_Records supplied:_
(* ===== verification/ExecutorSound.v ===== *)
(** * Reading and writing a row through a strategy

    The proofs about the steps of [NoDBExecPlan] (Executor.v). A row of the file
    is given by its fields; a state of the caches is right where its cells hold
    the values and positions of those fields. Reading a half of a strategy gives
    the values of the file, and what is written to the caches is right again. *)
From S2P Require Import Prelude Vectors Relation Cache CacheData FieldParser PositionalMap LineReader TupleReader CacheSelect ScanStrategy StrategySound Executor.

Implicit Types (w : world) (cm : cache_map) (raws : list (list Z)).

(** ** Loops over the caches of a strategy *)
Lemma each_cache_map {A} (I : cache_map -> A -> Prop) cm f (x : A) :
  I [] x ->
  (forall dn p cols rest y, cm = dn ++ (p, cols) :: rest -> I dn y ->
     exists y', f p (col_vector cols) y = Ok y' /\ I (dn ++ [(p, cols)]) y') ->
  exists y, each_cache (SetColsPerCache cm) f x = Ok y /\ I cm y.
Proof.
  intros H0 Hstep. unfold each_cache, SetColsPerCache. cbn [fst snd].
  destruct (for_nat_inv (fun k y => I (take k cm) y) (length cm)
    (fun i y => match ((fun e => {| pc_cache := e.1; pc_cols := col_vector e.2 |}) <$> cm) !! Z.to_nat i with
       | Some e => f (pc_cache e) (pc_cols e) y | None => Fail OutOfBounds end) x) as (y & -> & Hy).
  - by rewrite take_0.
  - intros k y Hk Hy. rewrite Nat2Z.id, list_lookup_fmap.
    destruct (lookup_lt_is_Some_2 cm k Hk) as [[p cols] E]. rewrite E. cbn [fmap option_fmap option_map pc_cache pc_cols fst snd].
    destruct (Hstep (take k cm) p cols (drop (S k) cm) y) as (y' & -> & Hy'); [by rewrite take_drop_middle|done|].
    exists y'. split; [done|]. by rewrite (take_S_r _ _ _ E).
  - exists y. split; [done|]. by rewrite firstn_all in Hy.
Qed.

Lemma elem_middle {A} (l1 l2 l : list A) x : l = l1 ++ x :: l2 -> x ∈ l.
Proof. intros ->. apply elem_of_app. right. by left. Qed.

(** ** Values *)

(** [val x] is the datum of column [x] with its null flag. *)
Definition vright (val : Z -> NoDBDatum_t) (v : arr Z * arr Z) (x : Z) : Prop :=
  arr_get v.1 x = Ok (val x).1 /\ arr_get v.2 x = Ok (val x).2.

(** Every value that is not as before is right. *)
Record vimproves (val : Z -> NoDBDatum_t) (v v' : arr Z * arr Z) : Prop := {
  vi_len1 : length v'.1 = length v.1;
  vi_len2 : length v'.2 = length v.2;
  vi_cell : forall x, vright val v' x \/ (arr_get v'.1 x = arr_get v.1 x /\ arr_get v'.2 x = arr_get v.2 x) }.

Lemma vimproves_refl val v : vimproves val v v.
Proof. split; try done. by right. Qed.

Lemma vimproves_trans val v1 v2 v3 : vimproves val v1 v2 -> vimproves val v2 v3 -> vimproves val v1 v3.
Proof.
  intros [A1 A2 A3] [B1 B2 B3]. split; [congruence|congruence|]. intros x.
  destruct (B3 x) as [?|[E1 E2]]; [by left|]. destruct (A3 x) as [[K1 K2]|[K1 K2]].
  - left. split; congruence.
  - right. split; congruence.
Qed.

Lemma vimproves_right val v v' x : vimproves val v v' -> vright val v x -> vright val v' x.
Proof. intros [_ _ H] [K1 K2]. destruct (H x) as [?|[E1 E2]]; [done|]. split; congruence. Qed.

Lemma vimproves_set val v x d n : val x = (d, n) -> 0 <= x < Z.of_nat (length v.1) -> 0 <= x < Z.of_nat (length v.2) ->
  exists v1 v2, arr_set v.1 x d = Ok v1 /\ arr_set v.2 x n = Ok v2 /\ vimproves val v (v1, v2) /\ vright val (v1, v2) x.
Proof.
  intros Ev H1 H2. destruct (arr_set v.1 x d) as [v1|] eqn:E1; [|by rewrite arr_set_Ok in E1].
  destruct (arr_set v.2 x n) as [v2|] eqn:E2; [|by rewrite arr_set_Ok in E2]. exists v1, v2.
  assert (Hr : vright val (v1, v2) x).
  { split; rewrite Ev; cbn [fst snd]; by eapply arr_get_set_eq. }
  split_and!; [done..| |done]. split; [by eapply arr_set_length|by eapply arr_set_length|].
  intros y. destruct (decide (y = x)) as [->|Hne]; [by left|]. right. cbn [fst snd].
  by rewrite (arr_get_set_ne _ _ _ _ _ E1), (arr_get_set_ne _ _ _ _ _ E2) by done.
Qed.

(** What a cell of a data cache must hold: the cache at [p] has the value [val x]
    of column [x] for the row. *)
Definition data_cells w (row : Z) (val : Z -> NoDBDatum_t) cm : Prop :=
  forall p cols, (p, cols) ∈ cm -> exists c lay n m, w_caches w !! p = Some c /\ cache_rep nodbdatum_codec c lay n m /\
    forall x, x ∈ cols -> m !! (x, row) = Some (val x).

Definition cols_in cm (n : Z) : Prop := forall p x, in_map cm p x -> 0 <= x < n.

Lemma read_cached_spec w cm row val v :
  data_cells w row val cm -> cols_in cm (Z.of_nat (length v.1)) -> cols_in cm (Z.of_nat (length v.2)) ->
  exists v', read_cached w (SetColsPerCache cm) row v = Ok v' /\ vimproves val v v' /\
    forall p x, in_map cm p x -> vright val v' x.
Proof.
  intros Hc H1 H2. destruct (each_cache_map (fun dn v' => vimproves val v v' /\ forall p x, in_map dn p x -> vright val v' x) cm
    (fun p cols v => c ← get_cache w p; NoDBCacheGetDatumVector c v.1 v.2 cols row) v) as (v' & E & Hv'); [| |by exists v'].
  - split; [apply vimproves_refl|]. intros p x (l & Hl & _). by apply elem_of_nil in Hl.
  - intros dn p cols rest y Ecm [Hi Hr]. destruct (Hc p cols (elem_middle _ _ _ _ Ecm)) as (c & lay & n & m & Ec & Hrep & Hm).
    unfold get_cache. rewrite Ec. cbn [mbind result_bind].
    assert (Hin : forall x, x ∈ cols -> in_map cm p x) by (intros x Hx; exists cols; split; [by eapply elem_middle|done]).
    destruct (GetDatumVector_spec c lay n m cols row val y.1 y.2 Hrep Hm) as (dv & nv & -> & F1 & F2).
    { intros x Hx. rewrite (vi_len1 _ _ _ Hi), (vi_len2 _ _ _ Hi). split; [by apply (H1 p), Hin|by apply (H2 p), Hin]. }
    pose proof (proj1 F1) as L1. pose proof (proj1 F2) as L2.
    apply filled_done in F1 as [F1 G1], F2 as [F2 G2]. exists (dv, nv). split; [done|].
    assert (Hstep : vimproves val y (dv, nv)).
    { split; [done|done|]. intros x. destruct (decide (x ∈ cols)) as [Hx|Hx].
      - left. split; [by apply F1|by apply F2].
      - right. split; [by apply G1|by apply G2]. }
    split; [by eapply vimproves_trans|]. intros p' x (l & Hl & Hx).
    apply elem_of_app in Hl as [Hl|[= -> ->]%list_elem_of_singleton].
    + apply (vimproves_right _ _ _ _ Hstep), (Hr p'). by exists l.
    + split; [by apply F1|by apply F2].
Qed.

==

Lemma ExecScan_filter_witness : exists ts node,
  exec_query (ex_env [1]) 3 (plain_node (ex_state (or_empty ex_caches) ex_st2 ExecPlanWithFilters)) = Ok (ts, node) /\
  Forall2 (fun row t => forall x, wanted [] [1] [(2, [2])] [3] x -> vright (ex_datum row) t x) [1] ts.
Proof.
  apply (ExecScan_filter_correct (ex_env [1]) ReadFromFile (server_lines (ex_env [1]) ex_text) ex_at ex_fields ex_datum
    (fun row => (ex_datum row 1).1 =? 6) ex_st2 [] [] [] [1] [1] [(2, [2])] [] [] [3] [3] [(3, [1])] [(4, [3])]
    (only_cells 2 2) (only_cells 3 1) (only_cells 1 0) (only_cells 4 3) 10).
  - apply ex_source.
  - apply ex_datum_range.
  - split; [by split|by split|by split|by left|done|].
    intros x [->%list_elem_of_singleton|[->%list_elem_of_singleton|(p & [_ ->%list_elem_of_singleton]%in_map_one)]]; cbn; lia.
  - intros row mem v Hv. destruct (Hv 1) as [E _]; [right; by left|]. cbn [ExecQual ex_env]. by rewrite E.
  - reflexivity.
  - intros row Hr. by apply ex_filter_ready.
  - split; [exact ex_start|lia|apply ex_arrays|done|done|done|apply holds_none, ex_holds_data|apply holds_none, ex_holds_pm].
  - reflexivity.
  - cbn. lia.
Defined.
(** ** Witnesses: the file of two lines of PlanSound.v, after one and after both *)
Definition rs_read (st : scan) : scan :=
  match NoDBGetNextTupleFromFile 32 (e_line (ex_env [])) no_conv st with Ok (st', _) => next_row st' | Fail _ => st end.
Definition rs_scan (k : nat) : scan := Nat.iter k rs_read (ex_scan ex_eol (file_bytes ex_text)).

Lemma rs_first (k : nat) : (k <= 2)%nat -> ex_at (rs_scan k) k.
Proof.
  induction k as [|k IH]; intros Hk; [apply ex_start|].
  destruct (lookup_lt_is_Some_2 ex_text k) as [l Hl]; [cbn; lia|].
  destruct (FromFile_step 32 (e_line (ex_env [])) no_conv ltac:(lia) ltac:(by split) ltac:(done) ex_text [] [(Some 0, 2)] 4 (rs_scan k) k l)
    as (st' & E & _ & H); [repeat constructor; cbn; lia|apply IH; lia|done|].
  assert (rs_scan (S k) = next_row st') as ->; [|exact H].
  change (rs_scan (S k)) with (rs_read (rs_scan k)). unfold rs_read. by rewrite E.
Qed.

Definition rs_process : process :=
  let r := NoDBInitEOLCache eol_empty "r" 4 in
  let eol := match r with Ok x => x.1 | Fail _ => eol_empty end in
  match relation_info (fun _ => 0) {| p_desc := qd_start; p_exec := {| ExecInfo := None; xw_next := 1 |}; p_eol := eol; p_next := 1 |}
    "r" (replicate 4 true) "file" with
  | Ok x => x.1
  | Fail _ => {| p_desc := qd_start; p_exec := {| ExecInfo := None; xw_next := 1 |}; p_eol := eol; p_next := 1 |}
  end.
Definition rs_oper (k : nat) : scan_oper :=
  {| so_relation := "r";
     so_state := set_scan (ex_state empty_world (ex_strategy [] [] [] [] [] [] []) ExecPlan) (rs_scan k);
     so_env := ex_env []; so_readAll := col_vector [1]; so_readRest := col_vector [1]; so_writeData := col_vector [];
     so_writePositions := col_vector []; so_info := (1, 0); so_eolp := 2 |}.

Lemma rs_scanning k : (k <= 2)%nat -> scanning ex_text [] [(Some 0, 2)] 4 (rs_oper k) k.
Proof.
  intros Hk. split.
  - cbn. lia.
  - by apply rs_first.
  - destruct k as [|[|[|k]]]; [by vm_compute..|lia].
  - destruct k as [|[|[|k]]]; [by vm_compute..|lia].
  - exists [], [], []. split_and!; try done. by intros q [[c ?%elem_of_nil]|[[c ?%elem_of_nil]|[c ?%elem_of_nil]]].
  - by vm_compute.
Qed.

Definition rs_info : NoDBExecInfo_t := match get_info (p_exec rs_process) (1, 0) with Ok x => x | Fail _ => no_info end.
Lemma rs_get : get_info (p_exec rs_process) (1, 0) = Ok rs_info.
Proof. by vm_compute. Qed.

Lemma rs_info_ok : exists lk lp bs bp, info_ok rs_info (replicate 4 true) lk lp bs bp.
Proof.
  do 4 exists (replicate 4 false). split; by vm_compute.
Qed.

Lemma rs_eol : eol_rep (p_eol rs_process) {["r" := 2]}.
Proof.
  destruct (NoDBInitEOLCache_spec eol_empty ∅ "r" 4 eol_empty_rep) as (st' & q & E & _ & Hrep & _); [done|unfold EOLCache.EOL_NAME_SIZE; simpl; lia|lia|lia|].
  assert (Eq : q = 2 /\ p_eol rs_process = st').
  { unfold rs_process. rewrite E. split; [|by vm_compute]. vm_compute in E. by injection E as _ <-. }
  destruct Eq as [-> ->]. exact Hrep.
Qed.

_What to work on:_
What are the lines, exactly as written above, from the line with "arr_get v.1 x = Ok" to the line with "vi_cell : forall", both included? Output only those.

_Problem solution:_
  arr_get v.1 x = Ok (val x).1 /\ arr_get v.2 x = Ok (val x).2.

(** Every value that is not as before is right. *)
Record vimproves (val : Z -> NoDBDatum_t) (v v' : arr Z * arr Z) : Prop := {
  vi_len1 : length v'.1 = length v.1;
  vi_len2 : length v'.2 = length v.2;
  vi_cell : forall x, vright val v' x \/ (arr_get v'.1 x = arr_get v.1 x /\ arr_get v'.2 x = arr_get v.2 x) }.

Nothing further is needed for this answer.